Undoubtedly, he has been the only exceptional filmmaker to come up with avant-garde showpieces. His films are shockingly repellant for the few, who just want to kill their time in theatres watching ludicrous commercial entertainers. But what remains as an undeniable fact is his punch of reality in every film he makes.
It's 1939 and the story is set in backdrops of 'Saaloor' village focalizing on the realistic lives of dwellers and their customs. Ottu Porukki aka Rasa (Atharva) earns his livelihood as an announcer with percussions across the lanes and his innocence attracts Angamma (Vedhika), who falls in love apparently. Unbearable to the drought, Rasa moves to the neighboring town for earning and comes across a landlord of tea estates, who vows an efficient job and good pay to all his townsmen and their family with an annual holiday. Hoodwinking them all into deep thinking that he is a genuine person, they all travel more than a month to reach the tea estate vacating their lands. Meanwhile, the intimacy between Rasa and Angamma results in her pregnancy. Elated over this news, he decides to meet her, but is denied with his break from work... The true colors of the landlord is unraveled and the workers are beaten black and blue tortured unceasingly. Rasa comes across a married woman named Maragatham (Dhansika), whose husband left her and their daughter desolated breaking loose from the gruesome landlord. In his attempt to fly the coop for meeting his wife Angamma and newborn son, Rasa is caught red-handed by the henchmen of the landlord and is penalized badly with physical attack.
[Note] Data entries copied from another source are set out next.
(** The socket hook is audit only: it never blocks a connection. *)
Theorem socket_connect_never_blocks (ctx : Ctx) (m : Maps) :
  fst (run_hook HSocketConnect ctx m) = 0 /\
  (ring_has_room ctx = true ->
   length (ENFORCEMENT_EVENTS (snd (run_hook HSocketConnect ctx m))) =
   (length (ENFORCEMENT_EVENTS m) + if confined ctx m then 1 else 0))%nat.
Proof.
  rewrite run_hook_conclude. cbn [guard_of prog_of on_error maps_seen].
  unfold try_socket_connect, confined, lookup_caller_zone.
  destruct (ZONE_MEMBERSHIP m !! current_cgroup_id ctx) as [info|].
  - rewrite has_flag_global. destruct (Z.testbit (zflags info) 1);
      cbn [conclude fst snd]; rewrite count_decision_events; (split; [done|]); intros Hr; [lia|].
    unfold emit_deny_event, output. rewrite Hr. simpl. by rewrite length_app.
  - cbn [conclude fst snd]. rewrite count_decision_events. split; [done|]. lia.
Qed.

(** One task moving itself: a [cgroup_attach_task] call from cgroup [c] whose
    destination resolves to cgroup [d] and which the hook lets through. *)
Definition allowed_move (m : Maps) (c d : Z) : Prop :=
  exists ctx kn,
    current_cgroup_id ctx = c /\ arg ctx 0 <> 0 /\
    read_kernel_u64 ctx (arg ctx 0) (CGROUP_KN offsets) = Ok kn /\ kn <> 0 /\
    read_kernel_u64 ctx kn (KERNFS_NODE_ID offsets) = Ok d /\
    fst (cgroup_attach_task ctx m) = 0.

(** The daemon registers every cgroup of a zone with the same flags. *)
Definition uniform_flags (m : Maps) : Prop :=
  forall c d ic id, ZONE_MEMBERSHIP m !! c = Some ic -> ZONE_MEMBERSHIP m !! d = Some id ->
    zone_id ic = zone_id id -> zflags ic = zflags id.

Definition confined_cgroup (m : Maps) (c z : Z) : Prop :=
  exists info, ZONE_MEMBERSHIP m !! c = Some info /\ zone_id info = z /\
    Z.testbit (zflags info) 1 = false.

Lemma allowed_move_same_zone m c d z :
  uniform_flags m -> confined_cgroup m c z -> allowed_move m c d -> confined_cgroup m d z.
Proof.
  intros Hu (info & Hc & Hz & Hf) (ctx & kn & <- & Hp & Hkn & Hkn0 & Hid & Hr).
  assert (Hconf : confined ctx m = Some z) by (unfold confined; by rewrite Hc, Hf, Hz).
  unfold cgroup_attach_task in Hr. rewrite conclude_fst in Hr.
  destruct (guard_judged HCgroupAttach ctx m ltac:(done))
    as [(e & He & _)|[(He & Ha & _)|(a & b & c & He & _)]]; simpl in He; rewrite He in Hr; try done.
  unfold monitor_allows in Ha. rewrite Hconf in Ha. simpl in Ha.
  rewrite (proj2 (Z.eqb_neq _ _) Hp), Hkn, (proj2 (Z.eqb_neq _ _) Hkn0), Hid in Ha. simpl in Ha.
  destruct (ZONE_MEMBERSHIP m !! d) as [di|] eqn:Hd; simpl in Ha; [|done]. injection Ha as Ha.
  exists di. split_and!; [done|done|]. rewrite <-Hf. f_equal. eapply Hu; eauto; congruence.
Qed.

Lemma self_test_kept h ctx m :
  SELF_TEST (snd (run_hook h ctx m)) = SELF_TEST (maps_seen h ctx m).
Proof.
  assert (Ho : forall m ev, SELF_TEST (output ctx m ev) = SELF_TEST m)
    by (intros; unfold output; by destruct (ring_has_room ctx)).
  assert (Hk : forall m p a e, SELF_TEST (count_decision ctx m p a e) = SELF_TEST m)
    by (intros mm p a e; unfold count_decision; by destruct (ENFORCEMENT_COUNTERS mm !! _)).
  rewrite run_hook_conclude. set (m0 := maps_seen h ctx m). clearbody m0.
  assert (Hg : SELF_TEST (snd (guard_of h ctx m0)) = SELF_TEST m0).
  { destruct (decide (h = HSocketConnect)) as [->|Hh].
    - simpl. unfold try_socket_connect. repeat break_match; simpl; auto. apply Ho.
    - destruct (guard_judged h ctx m0 Hh) as [(e & -> & _)|[[-> _]|(a & b & c & -> & _)]];
        [done..|apply Ho]. }
  destruct (guard_of h ctx m0) as [[v|x] m1]; simpl in *; rewrite Hk; [done|].
  unfold emit_error_event. by rewrite Ho.
Qed.

(** C14. A confined task cannot leave its zone through cgroups: along every
    sequence of moves the attach hook lets through, it stays in a registered
    cgroup of its own zone and stays confined. *)
Theorem confined_task_cannot_escape (m : Maps) (c d z : Z) :
  uniform_flags m -> confined_cgroup m c z -> rtc (allowed_move m) c d ->
  confined_cgroup m d z.
Proof.
  intros Hu Hc Hr. revert Hc. induction Hr as [c|c c' d Hm _ IH]; [done|].
  intros Hc. apply IH. by eapply allowed_move_same_zone.
Qed.

(** The offset self test is one-shot: the first [file_open] records the
    cgroup id of the BPF helper beside the one read through the compiled
    offsets (0 when the walk faults), and once a non-zero id is recorded no
    hook changes the record. *)
Theorem self_test_one_shot (h : LsmHook) (ctx : Ctx) (m : Maps) :
  (helper_cgroup_id (SELF_TEST m) <> 0 -> SELF_TEST (snd (run_hook h ctx m)) = SELF_TEST m) /\
  (helper_cgroup_id (SELF_TEST m) = 0 ->
   SELF_TEST (snd (run_hook HFileOpen ctx m)) =
   mkSelfTest (current_cgroup_id ctx)
     (match read_task_cgroup_id ctx (current_task ctx) with Ok id => id | Err _ => 0 end)).
Proof.
  split; intros H0; rewrite self_test_kept.
  - destruct h; try done. simpl. unfold maybe_run_self_test.
    by rewrite (proj2 (Z.eqb_neq _ _) H0).
  - simpl. unfold maybe_run_self_test. by rewrite H0.
Qed.

End Hooks.

Lemma CAPS_table : CAPS = Zone.LINUX_CAPABILITIES.
Proof. reflexivity. Qed.

(** The kernel crate's mask agrees with the validated one: for every list
    the policy layer accepts, both encoders of capability names produce the
    same 64-bit mask. *)
Theorem caps_to_mask_agrees (caps : list string) (mask : Z) :
  Zone.capabilities_to_mask caps = Ok mask -> caps_to_mask caps = mask.
Proof.
  unfold Zone.capabilities_to_mask, caps_to_mask. generalize 0.
  induction caps as [|cap caps IH]; intros m0; cbn [Zone.capabilities_to_mask_from fold_left].
  - by intros [= ->].
  - rewrite CAPS_table. unfold Zone.linux_capability_bit, Zone.canonical_linux_capability_name.
    destruct (Zone.position _ _); [|done]. simpl. intros H. by apply IH.
Qed.

Lemma caps_to_mask_agrees_witness :
  caps_to_mask ["net_admin"; "CAP_SYS_PTRACE"] = 2 ^ 12 + 2 ^ 19.
Proof. apply caps_to_mask_agrees. vm_compute. reflexivity. Defined.

(** ** A concrete kernel *)

(** Cgroup 100 is in zone 1, cgroup 200 in zone 2; inode 7 belongs to zone 2.
    The file at address 4096 has its inode at 8192; the cgroup at 4096 its
    kernfs node at 16384. *)
Definition sample_maps : Maps :=
  mkMaps {[100 := mkInfo 1 0; 101 := mkInfo 1 0; 200 := mkInfo 2 0]}
    {[1 := mkKPolicy 1024 0 0]} {[7 := 2]} ∅ (mkSelfTest 0 0)
    {[(0, PROG_FILE_OPEN) := mkCounters 0 0 0]} [].

Definition sample_memory (addr : Z) : result Z Z :=
  if addr =? 4096 + 32 then Ok 8192
  else if addr =? 8192 + 64 then Ok 7
  else if addr =? 4096 + 256 then Ok 16384
  else if addr =? 16384 + 96 then Ok 101
  else Err (-14).

Definition sample_ctx : Ctx :=
  mkCtx 100 0 (Z.shiftl 42 32) 5 0 (fun _ => 4096) sample_memory true.

Lemma hooks_implement_monitor_witness :
  fst (run_hook offsets_default HFileOpen sample_ctx sample_maps) = -1.
Proof.
  destruct (hooks_implement_monitor offsets_default HFileOpen sample_ctx sample_maps)
    as [[H _]|[_ H]]; [discriminate| |exact H].
  exfalso. vm_compute in H. destruct H as [H|[? H]]; discriminate H.
Defined.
Unbearable harassment of women by Englishmen, deadly plague disease haunting and devilish nature of the landlord - the laborers are ghastly wedged in hell and the drama ends on a shocking note.
(P.S. Mark our words! It will take at least a few hours to get out of the shocking punch in climax....)
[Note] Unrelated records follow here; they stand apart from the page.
#[global] Program Instance LinuxContract : Api.EnforcerContract LinuxEnforcer := {|
  Api.ready s := exists e, (ebpf s = Some e \/ ebpf s = None /\ host_load = Ok e) /\ room 3 e;
  Api.budget n s := exists e, ebpf s = Some e /\ room n e;
  Api.known z s := exists t, trait_zones s !! Api.zr_name z = Some (Api.kernel_id z, t);
  Api.claimable p s := exists inodes, collect_rootfs_inodes p MAX_INODES = Some (Ok inodes)
|}.
Next Obligation.
  intros s (e & He & Hr). simpl. unfold linux_load.
  destruct He as [He|[He Hl]]; rewrite He; [|rewrite Hl]; eexists; (split; [done|]); eauto.
Qed.
Next Obligation.
  intros n name p s (e & He & Hr) _. simpl. unfold linux_register_zone. rewrite He.
  destruct (trait_zones s !! name) as [[id t]|] eqn:Hz; cbv zeta;
    match goal with |- context [apply_zone_enforcement ?i ?z ?s1] =>
      destruct (apply_zone_enforcement_ok n i z s1 e eq_refl Hr) as (e' & -> & Hr') end;
    simpl; do 2 eexists; (split; [done|]); (split; [by eauto|]); (split; [|by eauto]);
    eexists; simpl; by rewrite lookup_insert_eq.
Qed.
Next Obligation.
  intros n z p s (e & He & Hr) Hk Hs. simpl. unfold linux_apply_policy.
  rewrite He, supported_accepted by exact Hs.
  destruct (apply_zone_enforcement_ok n (Api.kernel_id z) (Api.zone p) s e He Hr) as (e' & -> & Hr').
  eexists. split; [done|]. simpl. eauto.
Qed.
Next Obligation.
  intros n z c cg s (e & He & Hr) Hk. simpl. unfold linux_attach_container.
  match goal with |- context [add_zone_member ?i ?j ?t s] =>
    destruct (add_zone_member_ok n i j t s e He Hr) as (e' & -> & Hr') end.
  eexists. split; [done|]. simpl. eauto.
Qed.
Next Obligation.
  intros n z p rec s (e & He & Hr) Hk (inodes & Hc). simpl. unfold linux_register_host_path.
  rewrite Hc. unfold insert_inodes. rewrite He.
  destruct (MapManager.insert_inodes (maps e) inodes (Api.kernel_id z)) as [ins m] eqn:Hi.
  apply insert_inodes_tables in Hi as [Hp Hm]. simpl. do 2 eexists. split; [done|].
  split; [|done]. eexists. split; [done|].
  eapply room_set_maps; [exact Hr|rewrite ?Hp, ?Hm; lia..].
Qed.
Next Obligation.
  intros n z s (e & He & Hr) Hk. simpl. unfold linux_stats, read_enforcement_counters.
  rewrite He. do 2 eexists. split; [done|]. eauto.
Qed.
Next Obligation.
  intros n z p s (e & He & Hr) Hk Hs. simpl. unfold linux_verify, health_check. rewrite He.
  rewrite healthy_no_discrepancy by apply Hr. rewrite supported_no_discrepancy by exact Hs.
  eexists. split; [done|]. eauto.
Qed.
Next Obligation.
  intros n z c cg s (e & He & Hr) Hk. simpl. unfold linux_detach_container, remove_zone_member, with_bpf.
  rewrite He. unfold MapManager.remove_zone_member. rewrite hash_remove_ok.
  eexists. split; [done|]. split; [|done]. eexists. split; [done|].
  pose proof (size_delete_le cg (ZONE_MEMBERSHIP (maps e))).
  eapply room_set_maps; [exact Hr|simpl; lia..].
Qed.
Next Obligation.
  intros n z s (e & He & Hr) (t & Hk). simpl. unfold linux_remove_zone. rewrite He, Hk.
  unfold remove_zone_policy, with_bpf. simpl. unfold MapManager.remove_zone_policy.
  rewrite hash_remove_ok. eexists. split; [done|]. eexists. split; [done|].
  pose proof (size_delete_le (Api.kernel_id z) (ZONE_POLICY (maps e))).
  eapply room_set_maps; [exact Hr|simpl; lia..].
Qed.
Next Obligation. intros n s _. by eexists. Qed.

(** ** Counters *)

Definition Zsum {A} (g : A -> Z) (l : list A) : Z := foldr (fun x acc => g x + acc) 0 l.

Lemma Zsum_ext {A} (g g' : A -> Z) l : (forall x, x ∈ l -> g x = g' x) -> Zsum g l = Zsum g' l.
Proof.
  induction l as [|x l IH]; intros Hext; simpl; [done|].
  rewrite (Hext x), IH; [done|intros; apply Hext; by right|by left].
Qed.

(** Updating one summand. *)
Lemma Zsum_update {A} (g g' : A -> Z) (l : list A) (x : A) :
  NoDup l -> x ∈ l -> (forall y, y ∈ l -> y <> x -> g' y = g y) ->
  Zsum g' l = Zsum g l + (g' x - g x).
Proof.
  induction 1 as [|y l Hy Hnd IH]; [by intros ?%elem_of_nil|].
  intros [->|Hx]%elem_of_cons Hext; simpl.
  - rewrite (Zsum_ext g' g l); [lia|]. intros z Hz. apply Hext; [by right|]. by intros ->.
  - rewrite IH, (Hext y); [lia|by left|by intros ->|done|]. intros z Hz. apply Hext. by right.
Qed.

(** The three components of a counter record. *)
Definition component (f : EnforcementCounters -> Z) : Prop := f = allow \/ f = deny \/ f = error.

Lemma component_add f a b : component f -> f (add_counters a b) = wrap 64 (f a + f b).
Proof. by intros [-> |[-> | ->]]. Qed.

Lemma fold_counters f l acc :
  component f -> in_width 64 (f acc) ->
  f (fold_left add_counters l acc) = wrap 64 (f acc + Zsum f l).
Proof.
  intros Hf. revert acc. induction l as [|c l IH]; intros acc Hacc; simpl.
  - rewrite Z.add_0_r, Zone.wrap_small; done.
  - rewrite IH, component_add by (rewrite ?component_add by done; try done; apply Z.mod_pos_bound; lia).
    unfold wrap. rewrite Zplus_mod_idemp_l. f_equal. lia.
Qed.

Lemma sum_counters_component f l : component f -> f (sum_counters l) = wrap 64 (Zsum f l).
Proof.
  intros Hf. unfold sum_counters. rewrite fold_counters; [|done|].
  - by destruct Hf as [-> |[-> | ->]].
  - destruct Hf as [-> |[-> | ->]]; unfold in_width; simpl; lia.
Qed.

Definition cell (m : Maps) (idx : Z) (c : nat) : EnforcementCounters :=
  default zero_counters (ENFORCEMENT_COUNTERS m !! (Z.of_nat c, idx)).

Definition grand_total (f : EnforcementCounters -> Z) (m : Maps) : Z :=
  Zsum (fun idx => Zsum (fun c => f (cell m (Z.of_nat idx) c)) (seq 0 num_cpus)) (seq 0 7).

Lemma Zsum_wrap {A} (g : A -> Z) l : wrap 64 (Zsum (fun x => wrap 64 (g x)) l) = wrap 64 (Zsum g l).
Proof.
  unfold wrap. induction l as [|x l IH]; simpl; [done|].
  rewrite Zplus_mod_idemp_l, <-Zplus_mod_idemp_r, IH, Zplus_mod_idemp_r. done.
Qed.

Lemma Zsum_map {A B} (h : A -> B) (g : B -> Z) l : Zsum g (map h l) = Zsum (fun x => g (h x)) l.
Proof. induction l as [|x l IH]; simpl; [done|]. by rewrite IH. Qed.

Definition stats_of (m : Maps) : EnforcementCounters :=
  sum_counters (map (fun idx => sum_counters (per_cpu m (Z.of_nat idx))) (seq 0 7)).

Lemma stats_of_component f m : component f -> f (stats_of m) = wrap 64 (grand_total f m).
Proof.
  intros Hf. unfold stats_of, grand_total. rewrite sum_counters_component, Zsum_map by done.
  rewrite <-(Zsum_wrap (fun idx => Zsum _ _)). f_equal. apply Zsum_ext. intros idx _.
  rewrite sum_counters_component by done. unfold per_cpu. by rewrite Zsum_map.
Qed.

(** Replacing the record of one CPU and program. *)
Lemma grand_total_insert f m m' (c : nat) (p : nat) old new :
  (c < num_cpus)%nat -> (p < 7)%nat ->
  ENFORCEMENT_COUNTERS m !! (Z.of_nat c, Z.of_nat p) = Some old ->
  ENFORCEMENT_COUNTERS m' = <[(Z.of_nat c, Z.of_nat p) := new]> (ENFORCEMENT_COUNTERS m) ->
  grand_total f m' = grand_total f m + (f new - f old).
Proof.
  intros Hc Hp Hold Hnew. unfold grand_total.
  assert (Hcell : forall idx k, (idx, k) <> (p, c) -> cell m' (Z.of_nat idx) k = cell m (Z.of_nat idx) k).
  { intros idx k Hne. unfold cell. rewrite Hnew, lookup_insert_ne; [done|].
    intros [= H1 H2]. apply Hne. f_equal; lia. }
  rewrite (Zsum_update (fun idx => Zsum (fun c => f (cell m (Z.of_nat idx) c)) (seq 0 num_cpus)) _ _ p);
    [|apply NoDup_seq|apply elem_of_seq; lia|].
  - rewrite (Zsum_update (fun c => f (cell m (Z.of_nat p) c)) (fun c => f (cell m' (Z.of_nat p) c)) _ c);
      [|apply NoDup_seq|apply elem_of_seq; lia|].
    + unfold cell at 3 4. rewrite Hnew, lookup_insert_eq, Hold. simpl. lia.
    + intros y _ Hy. by rewrite Hcell by congruence.
  - intros idx _ Hidx. apply Zsum_ext. intros k _. by rewrite Hcell by congruence.
Qed.

Lemma stats_of_bump m m' (c p : nat) old a e :
  (c < num_cpus)%nat -> (p < 7)%nat ->
  ENFORCEMENT_COUNTERS m !! (Z.of_nat c, Z.of_nat p) = Some old ->
  ENFORCEMENT_COUNTERS m' = <[(Z.of_nat c, Z.of_nat p) := bump old a e]> (ENFORCEMENT_COUNTERS m) ->
  stats_of m' = bump (stats_of m) a e.
Proof.
  intros Hc Hp Hold Hnew.
  assert (Hf : forall f, component f ->
            f (stats_of m') = wrap 64 (f (stats_of m) + (f (bump old a e) - f old))).
  { intros f Hf. rewrite !stats_of_component by done.
    rewrite (grand_total_insert f m m' c p old (bump old a e)) by done.
    unfold wrap. by rewrite Zplus_mod_idemp_l. }
  assert (Hw : forall f, component f -> wrap 64 (f (stats_of m)) = f (stats_of m)).
  { intros f Hfc. rewrite stats_of_component by done. unfold wrap. by rewrite Zmod_mod. }
  assert (Hone : forall f x, component f ->
            wrap 64 (f (stats_of m) + (wrap 64 (x + 1) - x)) = wrap 64 (f (stats_of m) + 1)).
  { intros f x _. unfold wrap. rewrite Zplus_mod, Zminus_mod, Zmod_mod, <-Zminus_mod, <-Zplus_mod.
    f_equal. lia. }
  assert (component allow /\ component deny /\ component error) as (Ca & Cd & Ce)
    by (unfold component; tauto).
  pose proof (Hf allow Ca) as Ha. pose proof (Hf deny Cd) as Hd. pose proof (Hf error Ce) as He.
  assert (Hzero : forall f x, component f -> wrap 64 (f (stats_of m) + (x - x)) = f (stats_of m))
    by (intros f x Hfc; rewrite Z.sub_diag, Z.add_0_r; by apply Hw).
  destruct (stats_of m') as [a' d' e'] eqn:Hs'. unfold bump in *.
  destruct e; [|destruct a]; cbn [allow deny error] in Ha, Hd, He;
    first [rewrite Hone in Ha by done|rewrite Hzero in Ha by done];
    first [rewrite Hone in Hd by done|rewrite Hzero in Hd by done];
    first [rewrite Hone in He by done|rewrite Hzero in He by done]; congruence.
Qed.

(** ** Properties *)

Definition rerun (s : LinuxEnforcer) (e : Ebpf) (m : Maps) : LinuxEnforcer :=
  mkLinux (Some (set_maps e m)) (trait_zones s) (trait_next_zone_id s).

Lemma linux_stats_eq z s e :
  ebpf s = Some e ->
  linux_stats z s = (Ok (Api.mkStats (allow (stats_of (maps e))) (deny (stats_of (maps e)))
                           (error (stats_of (maps e)))), s).
Proof. intros He. unfold linux_stats, read_enforcement_counters. by rewrite He. Qed.

Lemma linux_conformance s e inodes :
  ebpf s = Some e -> room 3 e ->
  collect_rootfs_inodes "/zones/zone-7/rootfs" MAX_INODES = Some (Ok inodes) ->
  exists s', Api.run_basic_conformance s = Some s'.
Proof.
  intros He Hr Hc. apply Api.conformance_from_contract; simpl; eauto.
Qed.

Lemma with_bpf_inv op f s s' :
  with_bpf op f s = (Ok tt, s') ->
  exists e m, ebpf s = Some e /\ f (maps e) = Ok m /\ s' = rerun s e m.
Proof.
  unfold with_bpf. destruct (ebpf s) as [e|] eqn:He; [|done].
  destruct (f (maps e)) as [m|] eqn:Hf; [|done]. intros [= <-]. by exists e, m.
Qed.

Lemma comm_step op f (key : Z * Z) g s s1 e :
  ebpf s = Some e ->
  (forall m m', f m = Ok m' -> ZONE_ALLOWED_COMMS m' = g key (ZONE_ALLOWED_COMMS m)) ->
  with_bpf op f s = (Ok tt, s1) ->
  exists e1, ebpf s1 = Some e1 /\
    ZONE_ALLOWED_COMMS (maps e1) = g key (ZONE_ALLOWED_COMMS (maps e)).
Proof.
  intros He Hg (e0 & m & He0 & Hf & ->)%with_bpf_inv. rewrite He in He0. injection He0 as <-.
  eexists. split; [done|]. simpl. by apply Hg.
Qed.

Definition comm_effect (f : Z -> Z -> LinuxEnforcer -> result unit RauhaError * LinuxEnforcer)
    (g : Z * Z -> gmap (Z * Z) Z -> gmap (Z * Z) Z) : Prop :=
  forall u v s s1 e, ebpf s = Some e -> f u v s = (Ok tt, s1) ->
    exists e1, ebpf s1 = Some e1 /\
      ZONE_ALLOWED_COMMS (maps e1) = g (u, v) (ZONE_ALLOWED_COMMS (maps e)).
Getting on with the performance, what do you expect when an actor is associated with 'Bala' brand. Definitely, he goes through a transition and this time, Atharva-Vedhika-Dhansika combo enjoys this privilege. Oops! If the Reality trailer had created an aversion for Bala, it's time to rethink as the performance level of these artists has reached a greater status. Watch out for the emoting proficiency of Atharva in every frame - he's beyond excellence with his hilarious quotients and emotional outbreaks. No one could have done so much justice to this role. His anguish gestures on missing his sweet soulmate and newborn child leaves tear rolling down our cheeks. It was quite unimaginable about Vedhika signed up for a Bala's film as her trendy looks were far beyond difficulty to be deglamorized. Again, it's a magic by Bala as he molds her up stupendously and the ultimate show-stopper is Dhansika, who exactly fits the role to T.
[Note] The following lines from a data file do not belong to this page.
(** Only the pins are bounded: a task that is found dead and pinned again
    is appended to the eviction queue each time, so for every length there is a
    history after which the queue is that long while a single task is cached. *)
Theorem pin_order_unbounded (n : nat) (capacity : Z) :
  1 <= capacity ->
  exists calls, length (order (lookups calls (PinCache_new capacity))) = n /\
    Z.of_nat (size (pins (lookups calls (PinCache_new capacity)))) <= 1.
Proof.
  intros Hc. exists (repeat (sample_host, 1) n).
  assert (Hgen : forall c, max_tasks c = capacity -> dom (pins c) ⊆ ({[1]} : gset Z) ->
    length (order (lookups (repeat (sample_host, 1) n) c)) = (length (order c) + n)%nat /\
    dom (pins (lookups (repeat (sample_host, 1) n) c)) ⊆ ({[1]} : gset Z)).
  { induction n as [|k IH]; intros c Hm Hd; [simpl; split; [lia|done]|].
    change (lookups (repeat (sample_host, 1) (S k)) c) with
      (lookups (repeat (sample_host, 1) k) (snd (fst (@for_task sample_host c 1)))).
    assert (Hstep : snd (fst (@for_task sample_host c 1)) =
      mkCache (<[1 := mkPins 10 11 12]> (delete 1 (pins c))) (order c ++ [1])%list (max_tasks c)).
    { unfold for_task. rewrite Hm. destruct (Z.eqb_spec capacity 0); [lia|].
      assert (evict capacity (delete 1 (pins c)) (order c) = (delete 1 (pins c), order c)) as Hev.
      { assert (delete 1 (pins c) = ∅) as ->.
        { apply (dom_empty_inv_L (D := gset Z)). rewrite dom_delete_L. set_solver. }
        destruct (order c); cbn [evict]; rewrite map_size_empty;
          destruct (Z.leb_spec capacity (Z.of_nat 0)); (lia || done). }
      destruct (pins c !! 1); cbn [pin_alive sample_host pin_open]; by rewrite Hev. }
    rewrite Hstep. destruct (IH (mkCache (<[1 := mkPins 10 11 12]> (delete 1 (pins c)))
                                   (order c ++ [1])%list (max_tasks c))) as [H1 H2]; [done| |].
    - cbn [pins]. rewrite dom_insert_L, dom_delete_L. set_solver.
    - rewrite H1. cbn [order]. rewrite length_app. simpl. split; [lia|done]. }
  destruct (Hgen (PinCache_new capacity)) as [H1 H2]; [done|simpl; set_solver|].
  split; [exact H1|]. rewrite <-size_dom. apply subseteq_size in H2. rewrite size_singleton in H2. lia.
Qed.

Lemma pin_order_unbounded_witness :
  exists calls, length (order (lookups calls (PinCache_new 4))) = 1000%nat /\
    Z.of_nat (size (pins (lookups calls (PinCache_new 4)))) <= 1.
Proof. apply (pin_order_unbounded 1000 4). lia. Defined.

(** The judge pool is sized within its limits: between 1 and 64 judges
    whatever the configuration says, a cache clamped so that its descriptors
    fit the limit with headroom; but in a pool a disabled cache (capacity 0)
    still gives every judge one entry. *)
Theorem pool_sizing (threads cache : option string) (nofile : Z) :
  0 <= nofile ->
  let n := judge_threads_from threads in
  let cap := cache_cap_within (cache_max_tasks_from cache) nofile in
  1 <= n <= 64 /\
  (0 < cap -> 3 * cap + FD_HEADROOM <= nofile) /\
  (n <= cap -> n * per_judge_cache cap n <= cap) /\
  (1 < n -> cap = 0 -> per_judge_cache cap n = 1).
Proof.
  intros Hn n cap.
  assert (Hr : 1 <= n <= 64) by (apply clamp_range; unfold MIN_JUDGE_THREADS, MAX_JUDGE_THREADS; lia).
  split; [done|]. split; [|split].
  - unfold cap, cache_cap_within. destruct (_ =? 0); [lia|].
    unfold saturating_sub, FD_HEADROOM. intros H0.
    pose proof (Z.mul_div_le (Z.max 0 (nofile - 96)) 3 ltac:(lia)).
    pose proof (Z.le_min_r (cache_max_tasks_from cache) (Z.max 0 (nofile - 96) / 3)). lia.
  - intros Hle. unfold per_judge_cache. destruct (Z.eqb_spec n 1) as [->|]; [lia|].
    rewrite Z.max_l; [|apply Z.div_le_lower_bound; lia].
    apply Z.mul_div_le. lia.
  - intros H1 H0. unfold per_judge_cache. rewrite H0, Z.div_0_l by lia.
    destruct (Z.eqb_spec n 1); lia.
Qed.

Lemma pool_sizing_witness :
  per_judge_cache (cache_cap_within (cache_max_tasks_from (Some "0")) 1024) (judge_threads_from None) = 1.
Proof.
  apply (pool_sizing None (Some "0") 1024); [lia|reflexivity|reflexivity].
Defined.

End Broker.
The others in cast like the villainous landlord and the granny of Atharva are excellent in their performance. The actress in grandma's role tickles your funny bones with her witty lines and is the refreshing factor of Paradesi.
Regardless of the subjects he handles, Bala ensures of a top-notch quality in technical aspects. First things first! Cinematography by Chezhian deserves a standing ovation. You might be spotting SEPIA tone throughout the show, but it's the first time, a film has been captured with the right effects in this tone. If you’re looking out for the best illustrations – the opening shot and the climax one is more than enough for you to get awestruck Much more than the songs, it's background score by GV Prakash that overshadows his previous magnum opus like 'Kireedom' and 'Aayirathil Oruvan'. . Tons of appreciations to this young legend for a remarkable rerecording...
The film might have been missed out of some international film festivals, but if there could be one Indian movie to compete in 'Best Foreign Language' in Oscars, Bala's 'Paradesi' should be the first preference of the Indian Oscars Committee.
Every beating that these artists had in Reality Trailer will apparently win them the same number of awards and there is no doubt about it.
Verdict: The Purest classic of Tamil Cinema till the date.